When I originally bought the tickets I asked Baby Girl if she wanted to come along she said "Nope looks boring, whats it even about?" She wasn't enthralled by the explanation I had, so I didn't get her a ticket. My mother in law went with some of her friends a few days before me. She called me after seeing it. "Jennifer every single high school and middle school child in America needs to see this play" "It was that good huh" "Yes it is that good" My boyfriend Justin and I went to the play. Within the first five minutes I had wished I made Baby Girl go to this play. By intermission I was kicking myself, 'I really want Baby Girl to see this play, I wish I would have taken Baby Girl to see this play.' By the time the play ended I was calculating how I could get my hands on another set of tickets so I could take Baby Girl to this play. She NEEDS to see it. When I got home I posted on Facebook, 'I just got home from Dear Evan Hansen, if you have a teen or tween child you need to take them to this play." The next day I got tickets for Baby Girl, two of her friends, and myself to go see the play.

I saw my dad who also had tickets for a few days later. "It was really that good huh?" He asked after my glowing review of how he was gonna love it. "Ya Dad it was so good I turned around and bought more tickets so I can take Baby Girl." "You think she'll like it that much?" "I don't know, but I think she needs to see it that much" He also had a vague idea about what it was about, a high school kid who commits suicide. "Jen you don't think it will be too much for her?" "Well Dad, her dad's dead so I think shes pretty familiar with the concept." He said he supposed I was right.

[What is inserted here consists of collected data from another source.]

(* ===== verification/RiskRaces.v ===== *)
(** * Racing submissions and the risk limits (risk.rs, modifications.rs)

    A submission is checked before the sweep and registered with the risk
    state when its residual rests; an in-place re-size is checked before the
    level is changed and reported afterwards.  Between the two, submissions
    and re-sizes of other threads may be checked, each against counters that
    do not yet know of the others.  Here a check and what follows it are
    separate steps, with the calls in between kept as [Flight]s; the theorem
    bounds by how much racing calls can exceed the limits, and says that calls
    that do not race do not exceed them at all. *)

From S2P Require Import Prelude Types Risk.
Local Open Scope N_scope.

(** ** Calls between their check and their effect *)

Inductive Flight :=
(** a submission: account, price, quantity submitted *)
| Admitting (a : Hash32) (p submitted : N)
(** an in-place re-size: order, new quantity *)
| Resizing (id : Id) (new_qty : N).

(** The state of the risk layer and the calls in flight. *)
Definition RiskFlights : Type := RiskState * list Flight.

Inductive gated_step : RiskFlights -> RiskFlights -> Prop :=
(** add_order_inner: check_risk_limit_admission *)
| gated_check a p submitted r s fl :
    (check_limit_admission a p submitted r s).1 = Ok tt ->
    gated_step (s, fl) ((check_limit_admission a p submitted r s).2, Admitting a p submitted :: fl)
(** add_order_inner: what is left after the sweep rests; the id is not in use,
    nor the target of a re-size in flight *)
| gated_admit id a p submitted q s fl rest :
    fl ≡ₚ Admitting a p submitted :: rest -> q <= submitted ->
    risk_orders s !! id = None -> (forall n, Resizing id n ∉ fl) ->
    gated_step (s, fl) (on_admission id a p q s, rest)
(** update_order: check_risk_modify_admission of a tracked order *)
| gated_check_resize id e q r s fl :
    risk_orders s !! id = Some e ->
    (check_modify_admission id (account e) (entry_price e) q r s).1 = Ok tt ->
    gated_step (s, fl)
      ((check_modify_admission id (account e) (entry_price e) q r s).2, Resizing id q :: fl)
(** update_order: on_quantity_update *)
| gated_resize id q s fl rest :
    fl ≡ₚ Resizing id q :: rest -> gated_step (s, fl) (on_quantity_update id q s, rest)
(** update_order: the guard of a re-price or a replacement, whose cancel and
    re-submission are calls of their own *)
| gated_guard id a p q r s fl :
    gated_step (s, fl) ((check_modify_admission id a p q r s).2, fl)
(** a check is refused *)
| gated_refused a p submitted r s fl :
    gated_step (s, fl) ((check_limit_admission a p submitted r s).2, fl)
(** a later check fails, or nothing is left to rest *)
| gated_abandon f s fl rest : fl ≡ₚ f :: rest -> gated_step (s, fl) (s, rest)
| gated_fill id q p s fl :
    (forall e, risk_orders s !! id = Some e -> q <= remaining_qty e) ->
    gated_step (s, fl) (on_fill id q p s, fl)
| gated_cancel id s fl : gated_step (s, fl) (on_cancel id s, fl).

(** Runs with at most [n] calls in flight at any moment, all of whose states
    are representable. *)
Inductive gated_run (n : nat) (s0 : RiskState) : RiskFlights -> Prop :=
| gated_run_refl : gated_run n s0 (s0, [])
| gated_run_step x y :
    gated_run n s0 x -> gated_step x y -> representable (risk_orders y.1) -> (length y.2 <= n)%nat ->
    gated_run n s0 y.

(** ** Orders as large as the calls in flight may make them *)

Definition resized (q : N) (e : RiskEntry) : RiskEntry :=
  {| account := account e; entry_price := entry_price e; remaining_qty := N.max (remaining_qty e) q |}.
Definition inflate (f : Flight) (m : gmap Id RiskEntry) : gmap Id RiskEntry :=
  match f with Admitting _ _ _ => m | Resizing id q => alter (resized q) id m end.
Definition inflated (fl : list Flight) (m : gmap Id RiskEntry) : gmap Id RiskEntry := foldr inflate m fl.

Lemma alter_tracked (f : RiskEntry -> RiskEntry) (m : gmap Id RiskEntry) id e :
  m !! id = Some e -> alter f id m = <[id := f e]> m.
Proof.
  intros E. apply map_eq. intros i. destruct (decide (i = id)) as [->|Hne];
    [by rewrite lookup_alter_eq, lookup_insert_eq, E|by rewrite lookup_alter_ne, lookup_insert_ne].
Qed.
Lemma alter_untracked (f : RiskEntry -> RiskEntry) (m : gmap Id RiskEntry) id :
  m !! id = None -> alter f id m = m.
Proof.
  intros E. apply map_eq. intros i. destruct (decide (i = id)) as [->|Hne];
    [by rewrite lookup_alter_eq, E|by rewrite lookup_alter_ne].
Qed.

Lemma inflate_comm f g m : inflate f (inflate g m) = inflate g (inflate f m).
Proof.
  destruct f as [|i p], g as [|j q]; try done. simpl. destruct (decide (i = j)) as [->|Hne]; [|by apply alter_alter_ne].
  rewrite !alter_alter_eq. apply alter_ext. intros e _. unfold compose, resized. simpl. f_equal. lia.
Qed.

Lemma inflated_inflate f fl m : inflated fl (inflate f m) = inflate f (inflated fl m).
Proof. induction fl as [|g fl IH]; [done|]. simpl. by rewrite IH, inflate_comm. Qed.

Lemma inflated_perm fl fl' m : fl ≡ₚ fl' -> inflated fl m = inflated fl' m.
Proof.
  induction 1 as [|f l l' _ IH|f g l|l1 l2 l3 _ IH1 _ IH2]; simpl; [done|by rewrite IH|apply inflate_comm|congruence].
Qed.

(** Every order of [m] is in [m'], of the same account and price, and at
    least as large. *)
Definition below (m m' : gmap Id RiskEntry) : Prop :=
  forall id e, m !! id = Some e -> exists e', m' !! id = Some e' /\ account e' = account e /\
    entry_price e' = entry_price e /\ remaining_qty e <= remaining_qty e'.

#[export] Instance below_preorder : PreOrder below.
Proof.
  split; [intros m id e He; exists e; split_and!; [done..|lia]|].
  intros m1 m2 m3 H1 H2 id e He. destruct (H1 _ _ He) as (e1 & He1 & Ha1 & Hp1 & Hq1).
  destruct (H2 _ _ He1) as (e2 & He2 & Ha2 & Hp2 & Hq2). exists e2. split_and!; [done|congruence..|lia].
Qed.

Lemma below_sums m : forall m' a, below m m' ->
  acct_open a m <= acct_open a m' /\ acct_notional a m <= acct_notional a m'.
Proof.
  induction m as [|i e m Hi IH] using map_ind; intros m' a Hb.
  { unfold acct_open, acct_notional. rewrite !map_sum_empty. lia. }
  destruct (Hb i e (lookup_insert_eq _ _ _)) as (e' & He' & Ha & Hp & Hq).
  rewrite acct_open_insert, acct_notional_insert by done.
  rewrite (acct_open_delete a m' i e'), (acct_notional_delete a m' i e') by done.
  destruct (IH (delete i m') a) as [H1 H2].
  { intros j x Hj. assert (j <> i) by congruence. destruct (Hb j x) as (x' & Hx' & ?); [by rewrite lookup_insert_ne|].
    exists x'. by rewrite lookup_delete_ne. }
  rewrite Ha, Hp. case_decide; [|lia]. split; [lia|]. nia.
Qed.

Lemma below_inflate f m m' : below m m' -> below (inflate f m) (inflate f m').
Proof.
  destruct f as [|i q]; [done|]. simpl. intros Hb id e. destruct (decide (id = i)) as [->|Hne].
  - rewrite lookup_alter_eq, fmap_Some. intros (x & Hx & ->). destruct (Hb _ _ Hx) as (x' & Hx' & Ha & Hp & Hq).
    exists (resized q x'). rewrite lookup_alter_eq, Hx'. simpl. split_and!; [done..|lia].
  - rewrite !lookup_alter_ne by done. apply Hb.
Qed.

Lemma below_inflated fl m m' : below m m' -> below (inflated fl m) (inflated fl m').
Proof. intros Hb. induction fl as [|f fl IH]; [done|]. simpl. by apply below_inflate. Qed.

Lemma below_inflates f m : below m (inflate f m).
Proof.
  destruct f as [|i q]; [done|]. simpl. intros id e He. destruct (decide (id = i)) as [->|Hne].
  - exists (resized q e). rewrite lookup_alter_eq, He. simpl. split_and!; [done..|lia].
  - exists e. rewrite lookup_alter_ne by done. split_and!; [done..|lia].
Qed.

Lemma below_all fl m : below m (inflated fl m).
Proof. induction fl as [|f fl IH]; [done|]. simpl. etransitivity; [exact IH|apply below_inflates]. Qed.

Lemma below_delete id m : below (delete id m) m.
Proof. intros i e [_ He]%lookup_delete_Some. exists e. split_and!; [done..|lia]. Qed.

Lemma below_reduce id e q m : m !! id = Some e -> q <= remaining_qty e ->
  below (<[id := {| account := account e; entry_price := entry_price e; remaining_qty := q |}]> m) m.
Proof.
  intros He Hq i x [[<- <-]|[_ Hx]]%lookup_insert_Some; [exists e|exists x]; simpl; split_and!; try done; lia.
Qed.

(** ** What the hooks do to the tracked orders *)

Lemma on_fill_below id q p s :
  (forall e, risk_orders s !! id = Some e -> q <= remaining_qty e) ->
  config (on_fill id q p s) = config s /\ below (risk_orders (on_fill id q p s)) (risk_orders s).
Proof.
  intros Hq. unfold on_fill. destruct (config s) eqn:Ec; [|done].
  destruct (risk_orders s !! id) as [e|] eqn:E; [|done].
  pose proof (below_reduce id e (sat_sub (remaining_qty e) q) _ E ltac:(unfold sat_sub; lia)) as Hs.
  cbv zeta. simpl. destruct (_ =? 0).
  - rewrite evict_config, evict_orders. destruct (counters s !! account e); simpl;
      (split; [done|]); (etransitivity; [apply below_delete|exact Hs]).
  - destruct (counters s !! account e); auto.
Qed.

Lemma on_quantity_orders id q s :
  config s <> None -> config (on_quantity_update id q s) = config s /\
  risk_orders (on_quantity_update id q s) =
    alter (fun e => {| account := account e; entry_price := entry_price e; remaining_qty := q |}) id (risk_orders s).
Proof.
  intros Hc. unfold on_quantity_update. destruct (config s) eqn:Ec; [|done].
  destruct (risk_orders s !! id) as [e|] eqn:E; [|by rewrite alter_untracked].
  rewrite (alter_tracked _ _ _ _ E). cbv zeta. simpl. by destruct (counters s !! account e).
Qed.

Lemma resize_below id q m :
  below (alter (fun e => {| account := account e; entry_price := entry_price e; remaining_qty := q |}) id m)
        (inflate (Resizing id q) m).
Proof.
  intros i e. simpl. destruct (decide (i = id)) as [->|Hne].
  - rewrite !lookup_alter_eq, fmap_Some. intros (x & Hx & ->). exists (resized q x). rewrite Hx. simpl.
    split_and!; [done..|lia].
  - rewrite !lookup_alter_ne by done. intros He. exists e. split_and!; [done..|lia].
Qed.

Lemma inflated_insert fl id e m : (forall n, Resizing id n ∉ fl) ->
  inflated fl (<[id := e]> m) = <[id := e]> (inflated fl m).
Proof.
  intros Hn. induction fl as [|f fl IH]; [done|]. simpl.
  rewrite IH by (intros n Hin; apply (Hn n); by right). destruct f as [|j q]; [done|]. simpl.
  apply alter_insert_ne. intros ->. apply (Hn q). by left.
Qed.

Lemma inflated_None fl id m : m !! id = None -> inflated fl m !! id = None.
Proof.
  intros Hm. induction fl as [|[|j q] fl IH]; [done|done|]. simpl.
  destruct (decide (j = id)) as [->|Hne]; [by rewrite lookup_alter_eq, IH|by rewrite lookup_alter_ne].
Qed.

(** ** The invariant *)

Definition admits (a : Hash32) (fl : list Flight) : N :=
  sumN (fun f => match f with Admitting a' _ _ => if decide (a' = a) then 1 else 0 | _ => 0 end) fl.
Definition admits_notional (a : Hash32) (fl : list Flight) : N :=
  sumN (fun f => match f with Admitting a' p q => if decide (a' = a) then q * p else 0 | _ => 0 end) fl.

(** The account with every call in flight carried out. *)
Definition open_ahead (a : Hash32) (m : gmap Id RiskEntry) (fl : list Flight) : N :=
  acct_open a m + admits a fl.
Definition notional_ahead (a : Hash32) (m : gmap Id RiskEntry) (fl : list Flight) : N :=
  acct_notional a (inflated fl m) + admits_notional a fl.

(** No single call in flight is for more than the limit. *)
Definition each_within (l : N) (m : gmap Id RiskEntry) (fl : list Flight) : Prop :=
  forall f, f ∈ fl ->
  match f with
  | Admitting _ p q => q * p <= l
  | Resizing id q => forall e, m !! id = Some e -> q * entry_price e <= l
  end.

Lemma admits_le a fl : admits a fl <= N.of_nat (length fl).
Proof.
  unfold admits. induction fl as [|f fl IH]; rewrite ?sumN_nil, ?sumN_cons; simpl length; [lia|].
  destruct f; [case_decide|]; lia.
Qed.

Lemma inflate_notional a f m l :
  match f with Admitting _ _ _ => True | Resizing id q => forall e, m !! id = Some e -> q * entry_price e <= l end ->
  acct_notional a (inflate f m) <= acct_notional a m + match f with Resizing _ _ => l | _ => 0 end.
Proof.
  destruct f as [|id q]; simpl; [lia|]. intros Hq. destruct (m !! id) as [e|] eqn:E.
  - rewrite (alter_tracked _ _ _ _ E).
    pose proof (acct_notional_update a m id e (resized q e) E eq_refl) as Hn. simpl in Hn.
    specialize (Hq e eq_refl). case_decide; nia.
  - rewrite alter_untracked by done. lia.
Qed.

(** A re-size in flight says nothing about the other accounts. *)
Lemma inflate_other a id q m :
  (forall e, m !! id = Some e -> account e <> a) ->
  acct_notional a (inflate (Resizing id q) m) = acct_notional a m.
Proof.
  intros Ha. simpl. destruct (m !! id) as [e|] eqn:E; [|by rewrite alter_untracked].
  rewrite (alter_tracked _ _ _ _ E).
  pose proof (acct_notional_update a m id e (resized q e) E eq_refl) as Hn. simpl in Hn.
  rewrite !decide_False in Hn by auto. lia.
Qed.

(** The price of an order is the same once inflated. *)
Lemma inflated_price fl m id e : inflated fl m !! id = Some e ->
  exists e0, m !! id = Some e0 /\ entry_price e0 = entry_price e.
Proof.
  revert e. induction fl as [|[|j q] fl IH]; intros e; simpl; [eauto|apply IH|].
  destruct (decide (id = j)) as [->|Hne]; [|rewrite lookup_alter_ne by done; apply IH].
  rewrite lookup_alter_eq, fmap_Some. intros (x & Hx & ->). destruct (IH _ Hx) as (e0 & ? & ?). by exists e0.
Qed.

Turns out my above description is not exactly what its about. Evan Hansen is a high school kid who could be described as socially awkward, a nerd or as he said himself "Well I was gonna say loser but ya nerd works." Conner Murphy could be described as a druggy, a loser, or because I'm a nineties girl I would describe him as Grunge. Connor and Evan are not friends. One day Connor and Evan have lets say an interaction. By coincidence that same day Connor dies by suicide.  From the evidence of their previous interaction and some mistakes that are made everyone thinks that Evan and Conner were best friends. The play is then about how Evan, who doesn't have any friends, deals with having a dead fake best friend. And it gets really deep and profound, hidden of course by songs and laughter. I'm not sure what happened more during the play me laughing or me being sad. I did walk out of it at a complete loss for words as I think most people did.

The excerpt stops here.